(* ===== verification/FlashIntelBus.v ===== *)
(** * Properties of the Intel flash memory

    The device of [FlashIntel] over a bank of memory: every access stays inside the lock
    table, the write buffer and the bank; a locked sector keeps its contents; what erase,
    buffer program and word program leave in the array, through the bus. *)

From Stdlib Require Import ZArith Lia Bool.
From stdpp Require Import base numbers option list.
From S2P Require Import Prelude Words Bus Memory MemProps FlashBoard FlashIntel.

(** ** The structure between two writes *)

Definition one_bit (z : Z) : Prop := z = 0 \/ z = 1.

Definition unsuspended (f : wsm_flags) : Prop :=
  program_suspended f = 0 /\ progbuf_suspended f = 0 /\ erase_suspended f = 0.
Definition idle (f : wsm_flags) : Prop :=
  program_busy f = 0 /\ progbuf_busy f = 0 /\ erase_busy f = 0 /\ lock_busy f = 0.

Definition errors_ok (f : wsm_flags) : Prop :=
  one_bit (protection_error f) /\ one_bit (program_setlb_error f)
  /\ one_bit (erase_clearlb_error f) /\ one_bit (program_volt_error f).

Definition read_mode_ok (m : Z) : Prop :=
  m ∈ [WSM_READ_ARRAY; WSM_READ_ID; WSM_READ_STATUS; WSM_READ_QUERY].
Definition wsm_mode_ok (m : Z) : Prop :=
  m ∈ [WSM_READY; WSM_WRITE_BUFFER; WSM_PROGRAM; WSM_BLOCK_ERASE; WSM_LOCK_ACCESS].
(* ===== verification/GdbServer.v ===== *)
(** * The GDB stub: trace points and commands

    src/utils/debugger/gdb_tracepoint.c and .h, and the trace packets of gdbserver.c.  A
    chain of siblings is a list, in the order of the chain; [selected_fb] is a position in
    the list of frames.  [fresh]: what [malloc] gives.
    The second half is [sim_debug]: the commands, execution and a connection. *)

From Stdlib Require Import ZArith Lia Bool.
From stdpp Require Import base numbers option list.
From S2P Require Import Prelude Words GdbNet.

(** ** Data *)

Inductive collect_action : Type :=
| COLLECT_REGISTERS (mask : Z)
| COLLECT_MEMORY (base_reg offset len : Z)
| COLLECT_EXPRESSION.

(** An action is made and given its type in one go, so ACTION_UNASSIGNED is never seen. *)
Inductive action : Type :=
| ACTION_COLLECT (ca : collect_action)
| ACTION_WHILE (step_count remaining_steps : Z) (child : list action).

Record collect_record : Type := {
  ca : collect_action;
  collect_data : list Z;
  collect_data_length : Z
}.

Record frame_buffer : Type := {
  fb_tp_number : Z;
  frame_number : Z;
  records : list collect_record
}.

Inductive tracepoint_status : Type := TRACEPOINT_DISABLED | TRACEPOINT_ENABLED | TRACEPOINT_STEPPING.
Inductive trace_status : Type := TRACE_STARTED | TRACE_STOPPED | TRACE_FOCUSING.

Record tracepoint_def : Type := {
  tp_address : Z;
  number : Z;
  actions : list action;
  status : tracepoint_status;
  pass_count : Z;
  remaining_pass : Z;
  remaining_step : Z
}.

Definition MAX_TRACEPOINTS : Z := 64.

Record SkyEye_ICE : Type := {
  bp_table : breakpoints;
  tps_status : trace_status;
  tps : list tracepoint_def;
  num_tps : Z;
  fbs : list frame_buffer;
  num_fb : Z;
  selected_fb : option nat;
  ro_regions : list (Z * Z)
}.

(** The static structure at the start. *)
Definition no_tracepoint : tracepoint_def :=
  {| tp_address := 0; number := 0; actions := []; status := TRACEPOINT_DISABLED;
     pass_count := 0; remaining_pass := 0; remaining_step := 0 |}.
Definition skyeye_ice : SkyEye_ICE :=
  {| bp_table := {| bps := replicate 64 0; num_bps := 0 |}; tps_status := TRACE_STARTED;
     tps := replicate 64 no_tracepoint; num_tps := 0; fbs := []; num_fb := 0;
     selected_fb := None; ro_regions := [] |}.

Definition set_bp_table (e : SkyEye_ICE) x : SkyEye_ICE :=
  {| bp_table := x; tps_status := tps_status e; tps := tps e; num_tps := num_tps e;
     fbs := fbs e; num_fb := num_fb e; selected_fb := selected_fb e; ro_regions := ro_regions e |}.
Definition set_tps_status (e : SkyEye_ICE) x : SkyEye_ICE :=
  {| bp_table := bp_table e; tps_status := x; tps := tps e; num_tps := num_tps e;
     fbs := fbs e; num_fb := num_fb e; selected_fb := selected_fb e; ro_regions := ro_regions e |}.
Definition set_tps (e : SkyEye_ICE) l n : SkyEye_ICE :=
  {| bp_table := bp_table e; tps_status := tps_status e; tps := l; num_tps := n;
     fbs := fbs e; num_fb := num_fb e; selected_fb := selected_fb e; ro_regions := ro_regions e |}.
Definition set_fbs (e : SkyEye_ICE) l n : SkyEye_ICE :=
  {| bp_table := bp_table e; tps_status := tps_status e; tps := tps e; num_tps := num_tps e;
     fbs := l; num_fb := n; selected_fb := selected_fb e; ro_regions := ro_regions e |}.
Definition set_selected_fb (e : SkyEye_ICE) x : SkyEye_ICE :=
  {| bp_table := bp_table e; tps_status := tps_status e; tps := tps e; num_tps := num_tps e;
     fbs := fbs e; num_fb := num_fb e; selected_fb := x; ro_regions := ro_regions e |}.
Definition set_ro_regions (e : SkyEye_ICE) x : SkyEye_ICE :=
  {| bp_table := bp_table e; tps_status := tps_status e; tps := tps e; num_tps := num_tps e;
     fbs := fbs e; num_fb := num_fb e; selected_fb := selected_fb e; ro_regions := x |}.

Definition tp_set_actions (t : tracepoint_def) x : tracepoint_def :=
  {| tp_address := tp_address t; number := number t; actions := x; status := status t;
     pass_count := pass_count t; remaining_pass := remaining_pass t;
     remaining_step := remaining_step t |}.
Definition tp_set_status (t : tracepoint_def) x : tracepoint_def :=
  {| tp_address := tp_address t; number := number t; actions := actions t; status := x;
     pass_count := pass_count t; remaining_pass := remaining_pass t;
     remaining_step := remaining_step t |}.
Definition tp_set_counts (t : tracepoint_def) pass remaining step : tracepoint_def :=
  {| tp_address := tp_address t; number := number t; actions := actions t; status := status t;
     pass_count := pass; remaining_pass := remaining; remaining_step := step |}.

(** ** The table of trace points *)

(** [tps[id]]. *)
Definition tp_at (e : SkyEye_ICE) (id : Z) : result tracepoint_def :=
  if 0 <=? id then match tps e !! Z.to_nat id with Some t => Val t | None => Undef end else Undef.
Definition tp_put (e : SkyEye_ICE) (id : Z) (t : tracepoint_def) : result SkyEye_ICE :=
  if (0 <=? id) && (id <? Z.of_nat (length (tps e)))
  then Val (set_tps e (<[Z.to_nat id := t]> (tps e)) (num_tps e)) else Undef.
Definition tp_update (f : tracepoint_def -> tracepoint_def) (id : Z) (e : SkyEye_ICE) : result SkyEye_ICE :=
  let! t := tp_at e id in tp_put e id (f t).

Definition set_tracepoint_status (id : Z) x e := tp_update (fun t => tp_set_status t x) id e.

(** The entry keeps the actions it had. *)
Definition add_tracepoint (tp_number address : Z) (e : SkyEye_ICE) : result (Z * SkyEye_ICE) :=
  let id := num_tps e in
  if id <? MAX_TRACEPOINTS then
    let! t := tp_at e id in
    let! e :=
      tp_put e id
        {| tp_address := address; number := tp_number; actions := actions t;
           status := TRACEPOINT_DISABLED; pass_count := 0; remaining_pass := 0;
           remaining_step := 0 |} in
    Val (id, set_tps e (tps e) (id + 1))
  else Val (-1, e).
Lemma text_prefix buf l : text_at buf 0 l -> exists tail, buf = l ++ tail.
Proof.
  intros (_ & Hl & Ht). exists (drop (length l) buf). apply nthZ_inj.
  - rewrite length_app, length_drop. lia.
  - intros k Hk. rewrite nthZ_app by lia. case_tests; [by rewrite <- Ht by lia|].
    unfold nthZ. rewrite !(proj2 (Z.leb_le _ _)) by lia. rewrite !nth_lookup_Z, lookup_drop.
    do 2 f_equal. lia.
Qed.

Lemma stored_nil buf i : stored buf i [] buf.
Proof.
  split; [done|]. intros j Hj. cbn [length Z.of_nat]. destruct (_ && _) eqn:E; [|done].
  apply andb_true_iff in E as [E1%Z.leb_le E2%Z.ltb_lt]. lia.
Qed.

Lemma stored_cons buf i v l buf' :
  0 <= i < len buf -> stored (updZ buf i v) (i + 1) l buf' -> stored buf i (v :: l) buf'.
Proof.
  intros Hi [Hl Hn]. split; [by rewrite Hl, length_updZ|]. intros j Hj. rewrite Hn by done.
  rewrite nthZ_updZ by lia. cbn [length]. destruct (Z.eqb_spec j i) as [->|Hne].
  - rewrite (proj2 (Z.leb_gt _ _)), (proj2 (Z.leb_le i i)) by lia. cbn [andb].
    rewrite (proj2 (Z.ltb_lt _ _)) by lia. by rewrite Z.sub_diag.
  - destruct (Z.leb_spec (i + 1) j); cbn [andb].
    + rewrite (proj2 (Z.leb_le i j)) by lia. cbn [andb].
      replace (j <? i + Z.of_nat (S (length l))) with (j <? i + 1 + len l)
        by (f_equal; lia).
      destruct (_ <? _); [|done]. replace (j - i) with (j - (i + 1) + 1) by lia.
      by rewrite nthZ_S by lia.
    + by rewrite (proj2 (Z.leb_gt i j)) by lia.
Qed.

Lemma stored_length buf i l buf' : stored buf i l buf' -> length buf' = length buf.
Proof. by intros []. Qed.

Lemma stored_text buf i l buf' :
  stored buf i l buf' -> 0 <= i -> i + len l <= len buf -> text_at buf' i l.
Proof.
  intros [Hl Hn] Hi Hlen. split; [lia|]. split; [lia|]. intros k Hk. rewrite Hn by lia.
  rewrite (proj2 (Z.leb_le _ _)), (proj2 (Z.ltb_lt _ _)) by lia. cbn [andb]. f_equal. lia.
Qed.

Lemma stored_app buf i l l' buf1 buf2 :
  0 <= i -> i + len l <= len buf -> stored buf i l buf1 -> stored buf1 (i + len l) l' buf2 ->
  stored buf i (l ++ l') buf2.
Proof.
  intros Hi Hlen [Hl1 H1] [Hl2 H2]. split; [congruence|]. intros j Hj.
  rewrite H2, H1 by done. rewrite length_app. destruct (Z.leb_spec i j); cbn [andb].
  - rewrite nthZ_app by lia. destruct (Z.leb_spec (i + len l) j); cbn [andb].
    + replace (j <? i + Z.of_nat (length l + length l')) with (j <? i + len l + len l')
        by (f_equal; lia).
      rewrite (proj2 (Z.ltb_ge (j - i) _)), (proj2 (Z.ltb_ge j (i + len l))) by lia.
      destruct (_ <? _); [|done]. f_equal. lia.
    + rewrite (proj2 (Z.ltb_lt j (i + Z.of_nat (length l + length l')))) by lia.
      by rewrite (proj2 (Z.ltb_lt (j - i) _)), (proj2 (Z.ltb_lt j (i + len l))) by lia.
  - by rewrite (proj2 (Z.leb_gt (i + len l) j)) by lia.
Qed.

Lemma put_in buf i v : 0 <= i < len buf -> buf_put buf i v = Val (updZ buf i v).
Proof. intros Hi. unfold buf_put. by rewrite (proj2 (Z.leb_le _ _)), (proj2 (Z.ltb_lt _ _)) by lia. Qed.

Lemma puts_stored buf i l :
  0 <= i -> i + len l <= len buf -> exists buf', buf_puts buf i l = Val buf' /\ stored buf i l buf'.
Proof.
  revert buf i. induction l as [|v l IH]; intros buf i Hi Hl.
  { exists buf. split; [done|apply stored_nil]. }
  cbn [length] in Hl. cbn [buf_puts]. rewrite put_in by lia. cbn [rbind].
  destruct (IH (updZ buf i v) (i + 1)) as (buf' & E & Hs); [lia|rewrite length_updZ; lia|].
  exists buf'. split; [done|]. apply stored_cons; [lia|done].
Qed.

==

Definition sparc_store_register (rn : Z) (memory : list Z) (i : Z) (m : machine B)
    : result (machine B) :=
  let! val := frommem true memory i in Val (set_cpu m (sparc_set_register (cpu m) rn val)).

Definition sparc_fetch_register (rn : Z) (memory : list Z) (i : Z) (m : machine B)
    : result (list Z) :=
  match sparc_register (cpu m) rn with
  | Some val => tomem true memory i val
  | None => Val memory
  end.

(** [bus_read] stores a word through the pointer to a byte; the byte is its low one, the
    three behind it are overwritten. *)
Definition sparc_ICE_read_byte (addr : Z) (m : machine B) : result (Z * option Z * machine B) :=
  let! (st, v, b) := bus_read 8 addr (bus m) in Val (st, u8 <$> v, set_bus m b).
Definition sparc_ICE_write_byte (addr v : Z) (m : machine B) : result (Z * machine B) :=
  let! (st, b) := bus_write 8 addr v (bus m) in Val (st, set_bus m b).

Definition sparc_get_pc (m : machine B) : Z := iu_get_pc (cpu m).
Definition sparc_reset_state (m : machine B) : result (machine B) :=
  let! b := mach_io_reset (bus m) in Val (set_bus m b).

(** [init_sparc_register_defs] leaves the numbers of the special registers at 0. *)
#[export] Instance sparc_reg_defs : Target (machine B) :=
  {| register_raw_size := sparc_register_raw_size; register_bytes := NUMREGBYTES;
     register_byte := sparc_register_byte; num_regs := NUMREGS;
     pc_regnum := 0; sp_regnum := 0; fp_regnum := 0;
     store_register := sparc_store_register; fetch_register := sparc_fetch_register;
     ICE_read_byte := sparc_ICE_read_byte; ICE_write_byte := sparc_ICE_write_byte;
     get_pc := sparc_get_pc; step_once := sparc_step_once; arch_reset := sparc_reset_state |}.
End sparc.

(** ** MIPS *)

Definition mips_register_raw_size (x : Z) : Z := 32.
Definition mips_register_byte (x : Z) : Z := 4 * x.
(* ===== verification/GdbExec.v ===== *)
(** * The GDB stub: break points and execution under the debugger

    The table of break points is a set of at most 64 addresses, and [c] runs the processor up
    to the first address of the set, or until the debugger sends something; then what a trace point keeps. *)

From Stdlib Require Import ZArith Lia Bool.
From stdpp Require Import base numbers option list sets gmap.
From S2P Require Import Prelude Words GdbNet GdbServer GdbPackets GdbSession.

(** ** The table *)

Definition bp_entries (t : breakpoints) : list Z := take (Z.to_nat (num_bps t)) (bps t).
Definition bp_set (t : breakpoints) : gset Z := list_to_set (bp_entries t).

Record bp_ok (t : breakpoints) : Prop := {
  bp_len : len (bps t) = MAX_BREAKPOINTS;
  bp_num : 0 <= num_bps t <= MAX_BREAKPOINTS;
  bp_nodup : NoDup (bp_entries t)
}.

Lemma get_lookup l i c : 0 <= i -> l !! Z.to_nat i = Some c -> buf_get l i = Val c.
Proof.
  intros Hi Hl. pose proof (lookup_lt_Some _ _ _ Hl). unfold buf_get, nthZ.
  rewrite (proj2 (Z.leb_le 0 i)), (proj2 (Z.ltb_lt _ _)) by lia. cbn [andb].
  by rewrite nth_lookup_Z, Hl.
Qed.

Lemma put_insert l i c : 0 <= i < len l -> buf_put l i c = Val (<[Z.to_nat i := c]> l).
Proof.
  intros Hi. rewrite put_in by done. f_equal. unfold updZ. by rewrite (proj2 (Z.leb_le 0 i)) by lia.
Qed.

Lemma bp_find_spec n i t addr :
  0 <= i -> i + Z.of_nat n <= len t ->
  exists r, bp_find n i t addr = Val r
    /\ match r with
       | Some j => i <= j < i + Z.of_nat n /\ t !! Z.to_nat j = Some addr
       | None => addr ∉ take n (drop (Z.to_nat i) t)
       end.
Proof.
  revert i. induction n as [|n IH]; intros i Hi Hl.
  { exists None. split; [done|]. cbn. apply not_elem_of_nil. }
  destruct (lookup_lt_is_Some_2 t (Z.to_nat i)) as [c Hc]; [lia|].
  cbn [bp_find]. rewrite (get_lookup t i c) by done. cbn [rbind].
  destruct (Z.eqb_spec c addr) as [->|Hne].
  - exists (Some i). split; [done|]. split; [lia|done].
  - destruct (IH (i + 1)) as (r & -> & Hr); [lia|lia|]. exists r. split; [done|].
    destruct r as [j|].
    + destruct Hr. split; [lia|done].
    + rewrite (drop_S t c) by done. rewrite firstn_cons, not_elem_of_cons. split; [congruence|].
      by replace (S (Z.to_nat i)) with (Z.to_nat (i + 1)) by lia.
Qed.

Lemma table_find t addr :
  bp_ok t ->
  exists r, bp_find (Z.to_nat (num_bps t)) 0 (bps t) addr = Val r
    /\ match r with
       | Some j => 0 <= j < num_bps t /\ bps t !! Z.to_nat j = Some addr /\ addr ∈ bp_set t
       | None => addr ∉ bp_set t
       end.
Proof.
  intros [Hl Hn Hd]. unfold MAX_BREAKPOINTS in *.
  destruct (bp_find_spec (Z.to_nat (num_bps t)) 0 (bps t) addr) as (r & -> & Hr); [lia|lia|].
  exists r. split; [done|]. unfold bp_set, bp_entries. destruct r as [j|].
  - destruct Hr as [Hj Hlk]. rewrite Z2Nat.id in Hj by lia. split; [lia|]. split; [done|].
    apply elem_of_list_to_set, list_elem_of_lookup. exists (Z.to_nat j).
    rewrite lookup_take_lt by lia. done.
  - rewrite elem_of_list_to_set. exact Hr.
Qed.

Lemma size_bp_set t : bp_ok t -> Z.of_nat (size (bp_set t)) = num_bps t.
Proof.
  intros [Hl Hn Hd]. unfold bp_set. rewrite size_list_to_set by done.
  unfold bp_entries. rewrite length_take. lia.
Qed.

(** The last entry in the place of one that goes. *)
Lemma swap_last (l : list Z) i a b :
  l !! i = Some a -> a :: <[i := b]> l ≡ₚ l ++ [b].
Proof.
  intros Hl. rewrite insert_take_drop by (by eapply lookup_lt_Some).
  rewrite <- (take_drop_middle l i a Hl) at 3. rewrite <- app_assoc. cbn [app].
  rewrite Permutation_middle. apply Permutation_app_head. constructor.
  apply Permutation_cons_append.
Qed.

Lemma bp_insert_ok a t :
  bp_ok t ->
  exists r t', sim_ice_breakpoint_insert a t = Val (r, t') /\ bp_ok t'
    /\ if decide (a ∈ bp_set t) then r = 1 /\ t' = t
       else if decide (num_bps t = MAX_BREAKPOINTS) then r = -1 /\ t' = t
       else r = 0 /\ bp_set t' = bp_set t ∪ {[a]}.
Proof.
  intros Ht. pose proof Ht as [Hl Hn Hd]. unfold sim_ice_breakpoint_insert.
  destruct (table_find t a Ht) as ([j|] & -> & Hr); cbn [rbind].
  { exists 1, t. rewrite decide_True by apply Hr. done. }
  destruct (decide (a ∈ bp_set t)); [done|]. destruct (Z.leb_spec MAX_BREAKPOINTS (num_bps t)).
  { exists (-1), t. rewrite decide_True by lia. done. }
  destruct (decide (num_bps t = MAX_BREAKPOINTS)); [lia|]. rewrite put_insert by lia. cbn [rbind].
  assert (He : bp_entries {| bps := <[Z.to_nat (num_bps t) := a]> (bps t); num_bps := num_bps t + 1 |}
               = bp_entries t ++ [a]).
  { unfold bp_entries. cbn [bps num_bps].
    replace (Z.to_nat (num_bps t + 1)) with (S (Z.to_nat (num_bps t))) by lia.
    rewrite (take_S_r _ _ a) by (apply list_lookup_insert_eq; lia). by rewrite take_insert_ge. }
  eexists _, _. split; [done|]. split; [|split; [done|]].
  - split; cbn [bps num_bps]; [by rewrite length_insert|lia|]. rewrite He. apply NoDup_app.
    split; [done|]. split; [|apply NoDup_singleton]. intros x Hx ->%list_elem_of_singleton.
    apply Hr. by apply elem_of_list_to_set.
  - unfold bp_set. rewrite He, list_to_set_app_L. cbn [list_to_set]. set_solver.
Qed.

---

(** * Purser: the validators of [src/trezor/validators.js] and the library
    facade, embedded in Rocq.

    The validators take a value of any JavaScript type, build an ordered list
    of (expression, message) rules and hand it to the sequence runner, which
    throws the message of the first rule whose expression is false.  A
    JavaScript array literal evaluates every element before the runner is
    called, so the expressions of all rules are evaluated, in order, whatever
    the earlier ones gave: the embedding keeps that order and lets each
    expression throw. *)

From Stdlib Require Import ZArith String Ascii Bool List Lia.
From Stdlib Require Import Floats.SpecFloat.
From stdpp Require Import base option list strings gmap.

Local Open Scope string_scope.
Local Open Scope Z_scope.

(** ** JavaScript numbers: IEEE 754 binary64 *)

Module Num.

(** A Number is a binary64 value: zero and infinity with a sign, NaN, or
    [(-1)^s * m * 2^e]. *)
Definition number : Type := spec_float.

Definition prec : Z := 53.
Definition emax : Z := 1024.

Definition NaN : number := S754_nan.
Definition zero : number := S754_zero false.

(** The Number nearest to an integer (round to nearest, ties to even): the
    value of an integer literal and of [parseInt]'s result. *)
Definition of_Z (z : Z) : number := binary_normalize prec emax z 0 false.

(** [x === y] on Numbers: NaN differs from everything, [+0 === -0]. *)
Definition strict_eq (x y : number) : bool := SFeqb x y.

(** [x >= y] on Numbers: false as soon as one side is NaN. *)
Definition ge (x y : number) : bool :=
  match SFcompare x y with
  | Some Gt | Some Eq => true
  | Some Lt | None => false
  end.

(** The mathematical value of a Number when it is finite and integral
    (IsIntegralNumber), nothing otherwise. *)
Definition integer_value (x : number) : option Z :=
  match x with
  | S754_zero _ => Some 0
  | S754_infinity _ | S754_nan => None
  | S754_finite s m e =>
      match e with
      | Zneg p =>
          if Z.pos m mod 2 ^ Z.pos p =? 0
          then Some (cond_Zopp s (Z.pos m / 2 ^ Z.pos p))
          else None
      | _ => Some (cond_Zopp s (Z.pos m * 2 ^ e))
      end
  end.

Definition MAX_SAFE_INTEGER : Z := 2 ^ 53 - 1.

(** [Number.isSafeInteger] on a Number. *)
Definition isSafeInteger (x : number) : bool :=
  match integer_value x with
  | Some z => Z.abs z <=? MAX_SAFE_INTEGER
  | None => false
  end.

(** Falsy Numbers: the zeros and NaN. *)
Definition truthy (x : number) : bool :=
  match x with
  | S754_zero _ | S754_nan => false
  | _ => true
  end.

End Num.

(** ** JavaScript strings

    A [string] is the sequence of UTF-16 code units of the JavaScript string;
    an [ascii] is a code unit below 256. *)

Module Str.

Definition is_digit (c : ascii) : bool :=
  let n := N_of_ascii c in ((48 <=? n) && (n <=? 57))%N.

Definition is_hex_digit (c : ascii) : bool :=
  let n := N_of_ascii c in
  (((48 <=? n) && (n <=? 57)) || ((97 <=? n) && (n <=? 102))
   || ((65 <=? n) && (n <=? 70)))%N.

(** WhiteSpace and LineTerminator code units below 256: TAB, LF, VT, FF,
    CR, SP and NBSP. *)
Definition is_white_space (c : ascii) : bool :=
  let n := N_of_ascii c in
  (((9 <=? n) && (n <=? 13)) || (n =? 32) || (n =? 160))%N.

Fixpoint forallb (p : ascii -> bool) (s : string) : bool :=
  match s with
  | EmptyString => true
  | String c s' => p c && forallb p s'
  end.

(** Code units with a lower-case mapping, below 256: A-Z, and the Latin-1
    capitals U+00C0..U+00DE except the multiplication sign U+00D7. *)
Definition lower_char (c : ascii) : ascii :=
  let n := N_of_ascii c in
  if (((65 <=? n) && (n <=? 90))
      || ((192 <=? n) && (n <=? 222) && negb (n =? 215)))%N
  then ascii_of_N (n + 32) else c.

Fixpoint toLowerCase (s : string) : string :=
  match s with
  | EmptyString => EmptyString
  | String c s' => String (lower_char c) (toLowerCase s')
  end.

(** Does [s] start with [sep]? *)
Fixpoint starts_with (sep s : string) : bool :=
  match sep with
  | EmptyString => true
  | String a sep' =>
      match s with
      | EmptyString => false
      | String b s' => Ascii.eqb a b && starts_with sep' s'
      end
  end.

- [EXERCISE GOAL] Retype exactly, and only, the lines above from the one where "tps : list tracepoint_def;" occurs up to and including the one where "tps_status := TRACE_STARTED;" occurs.

- [ANSWER AREA]
  tps : list tracepoint_def;
  num_tps : Z;
  fbs : list frame_buffer;
  num_fb : Z;
  selected_fb : option nat;
  ro_regions : list (Z * Z)
}.

(** The static structure at the start. *)
Definition no_tracepoint : tracepoint_def :=
  {| tp_address := 0; number := 0; actions := []; status := TRACEPOINT_DISABLED;
     pass_count := 0; remaining_pass := 0; remaining_step := 0 |}.
Definition skyeye_ice : SkyEye_ICE :=
  {| bp_table := {| bps := replicate 64 0; num_bps := 0 |}; tps_status := TRACE_STARTED;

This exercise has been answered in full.